● EXERCISE AIM:
From the line containing "else if e =? ch_x" down to the line containing "else if d =? ch_x" in the records below, reproduce every line exactly, ends included, and omit all others.

● DATA FOR ANALYSIS:
(** ** Numbers *)

(* src/include/kernel/console.c 144-144 console_write_uint *)
Definition digit_char (d : Z) : Z := if d <? 10 then ch_0 + d else 97 + d - 10.

(** The buffer, last character written first; it has room for [cap]. *)
Fixpoint fill_buf (fuel : nat) (cap : nat) (val base : Z) (buf : list Z) : M St (list Z) :=
  if val =? 0 then mret buf else
  match fuel with
  | O => out_of_fuel
  | S fuel =>
      if (cap <=? length buf)%nat then fault 0
      else fill_buf fuel cap (val / base) base (digit_char (val mod base) :: buf)
  end.

(* src/include/kernel/console.c 132-150 console_write_uint *)
Definition console_write_uint (val base : Z) : M St unit :=
  if val =? 0 then putc ch_0 else
  buf ← fill_buf 64 21 val base [];
  emit buf.

(** The digits go into the buffer from its end; the loop also stops when it is full. *)
Fixpoint fill_back (i : nat) (val base : Z) (buf : list Z) : list Z :=
  match i with
  | O => buf
  | S i => if val =? 0 then buf else fill_back i (val / base) base (digit_char (val mod base) :: buf)
  end.

(* src/drivers/serial.c 60-78 serial_write_uint *)
Definition serial_write_uint (val base : Z) : M St unit :=
  if val =? 0 then putc ch_0 else emit (fill_back 64 val base []).

Section vprintf.
Context (write_uint : Z → Z → M St unit).

(** Negation of the smallest 64-bit number wraps around. *)
(* src/include/kernel/console.c 152-158 console_write_int *)
Definition write_int (val : Z) : M St unit :=
  if val <? 0 then putc ch_minus ;; write_uint (u64 (s64 (- val))) 10
  else write_uint (u64 val) 10.

(** The text at [p]; strings printed with [%s] are read at most [n] characters. *)
(* src/include/kernel/console.c 160-218 console_vprintf *)
Fixpoint vprintf (n fuel : nat) (p : Z) (args : list Z) : M St unit :=
  c ← ldr p;
  if c =? 0 then mret tt else
  match fuel with
  | O => out_of_fuel
  | S fuel =>
  if negb (c =? ch_percent) then putc c ;; vprintf n fuel (p + 1) args else
  d ← ldr (p + 1);
  if d =? ch_l then
    e ← ldr (p + 2);
    if e =? ch_d then va args (λ v args, write_int (s64 v) ;; vprintf n fuel (p + 3) args)
    else if e =? ch_u then va args (λ v args, write_uint (u64 v) 10 ;; vprintf n fuel (p + 3) args)
    else if e =? ch_x then va args (λ v args, write_uint (u64 v) 16 ;; vprintf n fuel (p + 3) args)
    else putc ch_percent ;; putc ch_l ;; putc e ;; vprintf n fuel (p + 3) args
  else if d =? ch_d then va args (λ v args, write_int (s32 v) ;; vprintf n fuel (p + 2) args)
  else if d =? ch_u then va args (λ v args, write_uint (u32 v) 10 ;; vprintf n fuel (p + 2) args)
  else if d =? ch_x then va args (λ v args, write_uint (u32 v) 16 ;; vprintf n fuel (p + 2) args)
  else if d =? ch_p then
    va args (λ v args, emit [ch_0; ch_x] ;; write_uint (u64 v) 16 ;; vprintf n fuel (p + 2) args)
  else if d =? ch_s then va args (λ v args, puts_from n v ;; vprintf n fuel (p + 2) args)
  else if d =? ch_c then va args (λ v args, putc (swrap 8 v) ;; vprintf n fuel (p + 2) args)
  else if d =? ch_percent then putc ch_percent ;; vprintf n fuel (p + 2) args
  else putc ch_percent ;; putc d ;; vprintf n fuel (p + 2) args
  end.
End vprintf.

(* src/include/kernel/console.c 220-226 console_printf *)
Definition console_vprintf := vprintf console_write_uint.

(* src/include/kernel/console.c 126-130 console_puts *)
Definition console_puts (fuel : nat) (s : Z) : M St unit := puts_from fuel s.

(* src/drivers/serial.c 88-154 serial_vprintf *)
Definition serial_vprintf := vprintf serial_write_uint.

(* src/drivers/serial.c 80-86 serial_write_int *)
Definition serial_write_int := write_int serial_write_uint.

(* src/drivers/serial.c 54-58 serial_write *)
Definition serial_write (fuel : nat) (s : Z) : M St unit := puts_from fuel s.

(** Eight digits of a 32-bit number, [val >> 28] first. *)
Fixpoint hex_buf (i : nat) (val : Z) (buf : list Z) : list Z :=
  match i with
  | O => buf
  | S i => hex_buf i (val .>> 4) (digit_char (val .& 0xF) :: buf)
  end.

(* src/drivers/serial.c 156-169 serial_write_hex *)
Definition serial_write_hex (fuel : nat) (prefix val : Z) : M St unit :=
  serial_write fuel prefix ;;
  emit [ch_0; ch_x] ;;
  emit (hex_buf 8 val []) ;;
  emit [10].
End format.

(** * The theorems about formatted output *)

(** ** Numerals *)

(** The digits of [v] in base [b], least significant first. *)
Fixpoint digits (n : nat) (b v : Z) : list Z :=
  match n with
  | O => []
  | S n => if v =? 0 then [] else v mod b :: digits n b (v / b)
  end.

(** The numeral of a 64-bit number. *)
Definition numeral (b v : Z) : list Z :=
  if v =? 0 then [ch_0] else digit_char <$> reverse (digits 64 b v).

● RESPONSE AREA:
    else if e =? ch_x then va args (λ v args, write_uint (u64 v) 16 ;; vprintf n fuel (p + 3) args)
    else putc ch_percent ;; putc ch_l ;; putc e ;; vprintf n fuel (p + 3) args
  else if d =? ch_d then va args (λ v args, write_int (s32 v) ;; vprintf n fuel (p + 2) args)
  else if d =? ch_u then va args (λ v args, write_uint (u32 v) 10 ;; vprintf n fuel (p + 2) args)
  else if d =? ch_x then va args (λ v args, write_uint (u32 v) 16 ;; vprintf n fuel (p + 2) args)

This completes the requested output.